RECORDS FOR THIS EXERCISE Block Start

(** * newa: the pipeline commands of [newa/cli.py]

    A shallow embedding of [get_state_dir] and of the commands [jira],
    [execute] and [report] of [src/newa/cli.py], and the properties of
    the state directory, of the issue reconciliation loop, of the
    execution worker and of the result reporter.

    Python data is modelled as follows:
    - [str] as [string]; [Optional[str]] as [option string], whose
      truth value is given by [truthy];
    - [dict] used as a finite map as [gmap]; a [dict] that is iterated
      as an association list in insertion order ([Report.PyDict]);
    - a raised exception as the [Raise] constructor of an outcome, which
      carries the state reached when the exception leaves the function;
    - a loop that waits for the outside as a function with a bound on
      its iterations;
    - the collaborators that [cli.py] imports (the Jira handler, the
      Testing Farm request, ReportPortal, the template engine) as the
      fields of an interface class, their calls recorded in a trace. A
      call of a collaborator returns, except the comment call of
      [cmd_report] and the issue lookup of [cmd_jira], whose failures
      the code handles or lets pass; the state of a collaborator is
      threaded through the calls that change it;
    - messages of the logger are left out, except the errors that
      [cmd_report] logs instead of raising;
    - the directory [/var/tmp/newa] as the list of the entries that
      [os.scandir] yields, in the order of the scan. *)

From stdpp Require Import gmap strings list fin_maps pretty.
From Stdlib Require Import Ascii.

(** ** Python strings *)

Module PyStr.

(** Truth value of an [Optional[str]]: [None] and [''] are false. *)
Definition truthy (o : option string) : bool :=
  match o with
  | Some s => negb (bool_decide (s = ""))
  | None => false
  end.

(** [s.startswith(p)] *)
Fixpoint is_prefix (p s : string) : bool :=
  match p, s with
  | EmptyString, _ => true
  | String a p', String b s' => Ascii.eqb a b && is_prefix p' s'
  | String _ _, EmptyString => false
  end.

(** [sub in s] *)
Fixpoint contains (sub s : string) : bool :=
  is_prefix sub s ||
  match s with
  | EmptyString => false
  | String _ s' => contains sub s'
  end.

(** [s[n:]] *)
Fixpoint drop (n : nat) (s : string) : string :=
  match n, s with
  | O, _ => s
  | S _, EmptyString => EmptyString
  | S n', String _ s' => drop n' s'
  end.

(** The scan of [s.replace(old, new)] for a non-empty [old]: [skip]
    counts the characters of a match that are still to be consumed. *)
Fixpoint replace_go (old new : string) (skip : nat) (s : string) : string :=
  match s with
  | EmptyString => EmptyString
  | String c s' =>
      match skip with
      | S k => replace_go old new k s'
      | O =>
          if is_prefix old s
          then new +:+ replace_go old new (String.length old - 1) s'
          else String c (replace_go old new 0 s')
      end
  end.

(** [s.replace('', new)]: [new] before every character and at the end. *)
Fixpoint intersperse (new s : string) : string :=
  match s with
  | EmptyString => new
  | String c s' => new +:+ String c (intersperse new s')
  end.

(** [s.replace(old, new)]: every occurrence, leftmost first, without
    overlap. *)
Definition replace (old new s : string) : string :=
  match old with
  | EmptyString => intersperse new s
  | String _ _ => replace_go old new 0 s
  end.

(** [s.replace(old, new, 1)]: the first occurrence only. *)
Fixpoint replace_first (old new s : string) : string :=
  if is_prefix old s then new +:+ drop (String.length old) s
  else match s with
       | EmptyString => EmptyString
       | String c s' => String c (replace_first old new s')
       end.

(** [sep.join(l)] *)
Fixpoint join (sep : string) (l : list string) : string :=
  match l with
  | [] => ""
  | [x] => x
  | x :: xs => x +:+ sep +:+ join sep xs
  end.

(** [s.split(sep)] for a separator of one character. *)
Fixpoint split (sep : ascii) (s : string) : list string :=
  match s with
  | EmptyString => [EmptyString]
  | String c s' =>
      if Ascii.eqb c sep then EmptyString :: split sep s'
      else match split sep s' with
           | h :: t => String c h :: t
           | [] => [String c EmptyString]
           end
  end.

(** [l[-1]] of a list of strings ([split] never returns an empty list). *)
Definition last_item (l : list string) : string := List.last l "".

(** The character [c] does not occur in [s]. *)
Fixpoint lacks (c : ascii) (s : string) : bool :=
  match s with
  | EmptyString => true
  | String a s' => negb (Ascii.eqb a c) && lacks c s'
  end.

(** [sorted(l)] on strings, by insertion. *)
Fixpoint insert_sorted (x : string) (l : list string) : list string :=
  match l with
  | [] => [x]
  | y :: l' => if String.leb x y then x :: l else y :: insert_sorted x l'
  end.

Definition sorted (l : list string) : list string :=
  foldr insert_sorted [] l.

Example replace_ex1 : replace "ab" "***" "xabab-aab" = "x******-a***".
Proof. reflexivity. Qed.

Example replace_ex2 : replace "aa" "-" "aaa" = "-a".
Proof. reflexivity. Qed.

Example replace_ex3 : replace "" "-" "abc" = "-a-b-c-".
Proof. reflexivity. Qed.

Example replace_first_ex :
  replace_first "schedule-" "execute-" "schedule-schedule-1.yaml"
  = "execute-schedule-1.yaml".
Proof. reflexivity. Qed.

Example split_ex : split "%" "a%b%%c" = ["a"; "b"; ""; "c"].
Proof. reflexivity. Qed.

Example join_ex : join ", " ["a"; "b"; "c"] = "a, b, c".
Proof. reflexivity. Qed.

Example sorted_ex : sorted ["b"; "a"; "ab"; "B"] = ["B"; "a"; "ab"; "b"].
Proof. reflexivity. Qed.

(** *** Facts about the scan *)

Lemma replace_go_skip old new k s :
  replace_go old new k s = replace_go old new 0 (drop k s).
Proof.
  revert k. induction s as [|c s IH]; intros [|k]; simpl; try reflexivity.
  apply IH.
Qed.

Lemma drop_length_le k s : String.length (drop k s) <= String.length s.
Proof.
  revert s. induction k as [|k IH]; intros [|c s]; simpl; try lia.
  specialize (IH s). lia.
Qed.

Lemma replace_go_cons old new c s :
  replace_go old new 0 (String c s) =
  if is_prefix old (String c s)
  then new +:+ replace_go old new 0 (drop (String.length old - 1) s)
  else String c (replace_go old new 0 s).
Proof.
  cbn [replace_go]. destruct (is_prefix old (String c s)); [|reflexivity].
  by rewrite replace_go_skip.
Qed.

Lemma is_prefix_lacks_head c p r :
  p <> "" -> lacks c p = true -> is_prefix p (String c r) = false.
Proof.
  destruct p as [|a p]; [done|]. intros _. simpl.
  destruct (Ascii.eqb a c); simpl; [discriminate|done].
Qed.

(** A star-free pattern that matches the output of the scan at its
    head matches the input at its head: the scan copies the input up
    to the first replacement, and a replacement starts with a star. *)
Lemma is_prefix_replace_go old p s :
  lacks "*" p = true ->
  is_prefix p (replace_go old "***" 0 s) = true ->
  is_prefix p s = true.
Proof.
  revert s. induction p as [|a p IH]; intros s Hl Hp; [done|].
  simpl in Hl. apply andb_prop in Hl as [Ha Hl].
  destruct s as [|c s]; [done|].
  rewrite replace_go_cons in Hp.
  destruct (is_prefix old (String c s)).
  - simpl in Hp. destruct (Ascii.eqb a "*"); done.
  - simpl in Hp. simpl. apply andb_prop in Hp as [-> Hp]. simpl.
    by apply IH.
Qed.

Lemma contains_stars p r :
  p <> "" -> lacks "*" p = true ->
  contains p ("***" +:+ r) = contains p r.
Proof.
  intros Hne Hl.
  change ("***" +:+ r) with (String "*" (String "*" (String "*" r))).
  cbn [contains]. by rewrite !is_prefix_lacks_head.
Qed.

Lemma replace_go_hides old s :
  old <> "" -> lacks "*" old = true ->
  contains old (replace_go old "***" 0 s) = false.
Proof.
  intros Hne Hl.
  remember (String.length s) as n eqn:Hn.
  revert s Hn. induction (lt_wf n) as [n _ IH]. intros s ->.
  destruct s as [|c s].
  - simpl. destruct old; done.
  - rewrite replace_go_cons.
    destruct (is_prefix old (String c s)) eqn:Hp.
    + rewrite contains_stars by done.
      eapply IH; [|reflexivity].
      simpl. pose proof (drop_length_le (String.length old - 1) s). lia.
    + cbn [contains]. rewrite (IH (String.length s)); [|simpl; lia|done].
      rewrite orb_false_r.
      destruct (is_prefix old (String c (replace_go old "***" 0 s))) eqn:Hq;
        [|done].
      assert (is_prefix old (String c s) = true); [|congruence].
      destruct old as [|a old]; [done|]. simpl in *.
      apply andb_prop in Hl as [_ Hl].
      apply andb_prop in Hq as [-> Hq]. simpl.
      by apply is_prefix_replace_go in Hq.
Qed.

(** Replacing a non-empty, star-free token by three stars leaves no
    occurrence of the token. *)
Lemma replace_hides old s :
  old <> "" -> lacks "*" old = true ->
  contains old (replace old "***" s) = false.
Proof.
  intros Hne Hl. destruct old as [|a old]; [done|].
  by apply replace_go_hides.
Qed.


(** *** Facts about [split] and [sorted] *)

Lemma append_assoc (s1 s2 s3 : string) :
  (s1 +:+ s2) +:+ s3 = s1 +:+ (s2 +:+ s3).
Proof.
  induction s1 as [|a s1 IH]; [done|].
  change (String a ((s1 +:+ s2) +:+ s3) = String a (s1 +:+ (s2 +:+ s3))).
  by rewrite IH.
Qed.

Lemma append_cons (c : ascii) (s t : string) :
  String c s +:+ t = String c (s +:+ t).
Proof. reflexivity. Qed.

RECORDS FOR THIS EXERCISE Block End
RECORDS FOR THIS EXERCISE Block Start

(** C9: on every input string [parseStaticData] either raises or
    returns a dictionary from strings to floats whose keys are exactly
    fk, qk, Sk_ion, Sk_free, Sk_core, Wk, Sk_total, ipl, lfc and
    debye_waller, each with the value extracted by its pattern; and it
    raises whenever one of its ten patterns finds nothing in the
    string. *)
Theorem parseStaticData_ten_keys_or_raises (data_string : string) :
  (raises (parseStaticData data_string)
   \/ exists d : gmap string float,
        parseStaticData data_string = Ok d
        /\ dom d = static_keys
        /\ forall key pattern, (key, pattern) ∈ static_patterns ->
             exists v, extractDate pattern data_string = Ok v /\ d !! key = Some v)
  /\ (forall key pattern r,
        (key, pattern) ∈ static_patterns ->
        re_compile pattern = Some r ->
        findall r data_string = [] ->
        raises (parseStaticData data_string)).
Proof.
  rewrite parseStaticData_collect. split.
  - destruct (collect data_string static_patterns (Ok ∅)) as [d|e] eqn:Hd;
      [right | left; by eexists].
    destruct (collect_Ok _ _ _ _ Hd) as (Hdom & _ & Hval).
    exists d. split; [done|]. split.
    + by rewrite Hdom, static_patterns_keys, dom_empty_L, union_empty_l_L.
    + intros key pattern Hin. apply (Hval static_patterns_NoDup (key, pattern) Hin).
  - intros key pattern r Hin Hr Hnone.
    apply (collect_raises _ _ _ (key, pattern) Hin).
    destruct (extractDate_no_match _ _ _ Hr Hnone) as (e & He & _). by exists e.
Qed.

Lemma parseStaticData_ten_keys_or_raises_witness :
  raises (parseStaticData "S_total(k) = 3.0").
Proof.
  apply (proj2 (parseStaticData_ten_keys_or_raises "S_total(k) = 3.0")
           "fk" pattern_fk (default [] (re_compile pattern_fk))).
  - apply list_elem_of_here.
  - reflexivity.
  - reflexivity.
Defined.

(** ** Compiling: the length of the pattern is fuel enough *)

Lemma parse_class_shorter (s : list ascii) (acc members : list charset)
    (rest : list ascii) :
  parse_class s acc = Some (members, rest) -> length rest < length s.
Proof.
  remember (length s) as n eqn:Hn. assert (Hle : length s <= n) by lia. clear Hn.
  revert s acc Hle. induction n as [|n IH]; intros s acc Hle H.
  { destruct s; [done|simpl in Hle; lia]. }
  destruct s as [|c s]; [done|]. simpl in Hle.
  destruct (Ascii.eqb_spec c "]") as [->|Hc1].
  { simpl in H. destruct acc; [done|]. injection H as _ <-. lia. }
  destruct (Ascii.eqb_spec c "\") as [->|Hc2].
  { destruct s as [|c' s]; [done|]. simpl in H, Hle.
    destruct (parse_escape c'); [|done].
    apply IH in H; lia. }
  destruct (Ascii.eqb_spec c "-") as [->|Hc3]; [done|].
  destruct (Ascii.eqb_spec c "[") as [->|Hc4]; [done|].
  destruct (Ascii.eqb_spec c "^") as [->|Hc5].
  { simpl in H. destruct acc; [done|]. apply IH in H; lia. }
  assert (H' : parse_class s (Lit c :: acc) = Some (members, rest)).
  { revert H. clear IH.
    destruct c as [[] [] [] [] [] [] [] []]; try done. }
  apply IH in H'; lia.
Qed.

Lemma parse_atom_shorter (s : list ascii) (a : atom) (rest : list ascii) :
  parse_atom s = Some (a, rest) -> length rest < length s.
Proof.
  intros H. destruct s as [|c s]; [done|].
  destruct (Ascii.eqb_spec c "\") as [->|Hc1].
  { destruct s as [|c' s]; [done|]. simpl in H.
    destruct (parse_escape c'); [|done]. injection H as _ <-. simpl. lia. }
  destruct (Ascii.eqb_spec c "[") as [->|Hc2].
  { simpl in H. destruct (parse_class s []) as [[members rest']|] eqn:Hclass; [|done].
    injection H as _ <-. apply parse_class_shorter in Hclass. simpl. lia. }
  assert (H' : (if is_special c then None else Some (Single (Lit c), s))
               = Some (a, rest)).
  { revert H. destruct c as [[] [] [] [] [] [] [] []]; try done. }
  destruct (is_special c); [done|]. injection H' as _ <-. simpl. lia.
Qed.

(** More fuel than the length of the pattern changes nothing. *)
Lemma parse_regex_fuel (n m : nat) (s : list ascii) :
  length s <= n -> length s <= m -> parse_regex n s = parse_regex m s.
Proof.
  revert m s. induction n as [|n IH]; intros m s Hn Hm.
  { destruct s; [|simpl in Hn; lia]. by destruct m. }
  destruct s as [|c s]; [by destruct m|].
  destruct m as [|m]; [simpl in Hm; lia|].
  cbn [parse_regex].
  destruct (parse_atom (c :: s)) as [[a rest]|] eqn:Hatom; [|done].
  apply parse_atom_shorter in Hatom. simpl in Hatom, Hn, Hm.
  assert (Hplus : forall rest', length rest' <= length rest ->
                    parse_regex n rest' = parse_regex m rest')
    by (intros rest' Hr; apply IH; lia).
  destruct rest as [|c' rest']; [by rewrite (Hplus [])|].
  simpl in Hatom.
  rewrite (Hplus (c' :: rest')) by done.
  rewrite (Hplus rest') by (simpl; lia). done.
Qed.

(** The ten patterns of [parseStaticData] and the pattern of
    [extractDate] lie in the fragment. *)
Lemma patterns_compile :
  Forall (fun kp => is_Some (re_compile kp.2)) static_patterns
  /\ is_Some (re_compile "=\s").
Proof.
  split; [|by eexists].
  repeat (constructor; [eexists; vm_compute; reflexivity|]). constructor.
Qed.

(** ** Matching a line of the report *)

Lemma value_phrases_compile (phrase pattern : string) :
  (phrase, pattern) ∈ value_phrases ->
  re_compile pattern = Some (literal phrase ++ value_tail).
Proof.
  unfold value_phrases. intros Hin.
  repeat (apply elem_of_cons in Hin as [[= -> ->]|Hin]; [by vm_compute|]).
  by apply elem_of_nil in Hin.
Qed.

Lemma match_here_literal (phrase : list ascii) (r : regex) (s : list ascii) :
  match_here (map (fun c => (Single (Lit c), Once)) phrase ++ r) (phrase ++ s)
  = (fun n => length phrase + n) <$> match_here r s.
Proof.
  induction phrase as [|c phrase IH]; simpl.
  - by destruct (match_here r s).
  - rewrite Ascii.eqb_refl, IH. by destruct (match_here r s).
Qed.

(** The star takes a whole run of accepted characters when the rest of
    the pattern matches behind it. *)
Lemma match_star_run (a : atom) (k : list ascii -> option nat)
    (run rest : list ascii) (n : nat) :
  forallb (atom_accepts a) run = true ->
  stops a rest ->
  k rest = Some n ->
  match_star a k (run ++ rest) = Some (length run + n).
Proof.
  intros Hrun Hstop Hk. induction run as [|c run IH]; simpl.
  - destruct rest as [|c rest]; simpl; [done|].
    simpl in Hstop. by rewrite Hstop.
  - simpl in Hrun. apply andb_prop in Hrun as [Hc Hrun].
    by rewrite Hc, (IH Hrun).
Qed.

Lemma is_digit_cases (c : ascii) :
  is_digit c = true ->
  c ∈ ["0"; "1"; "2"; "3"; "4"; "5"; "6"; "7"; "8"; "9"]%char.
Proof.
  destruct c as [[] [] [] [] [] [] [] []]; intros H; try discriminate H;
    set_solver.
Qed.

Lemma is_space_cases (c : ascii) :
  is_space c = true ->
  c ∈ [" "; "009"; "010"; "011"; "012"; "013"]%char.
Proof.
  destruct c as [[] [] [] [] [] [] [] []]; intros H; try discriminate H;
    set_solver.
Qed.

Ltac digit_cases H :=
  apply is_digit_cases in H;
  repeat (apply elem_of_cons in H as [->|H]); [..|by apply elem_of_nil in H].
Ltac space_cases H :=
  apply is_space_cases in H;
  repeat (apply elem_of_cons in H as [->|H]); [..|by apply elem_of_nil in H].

RECORDS FOR THIS EXERCISE Block End

- [TASK GOAL]: Reading through the material above, work out how many lines include "Definition", then state that number alone.

- [RESULT]: 4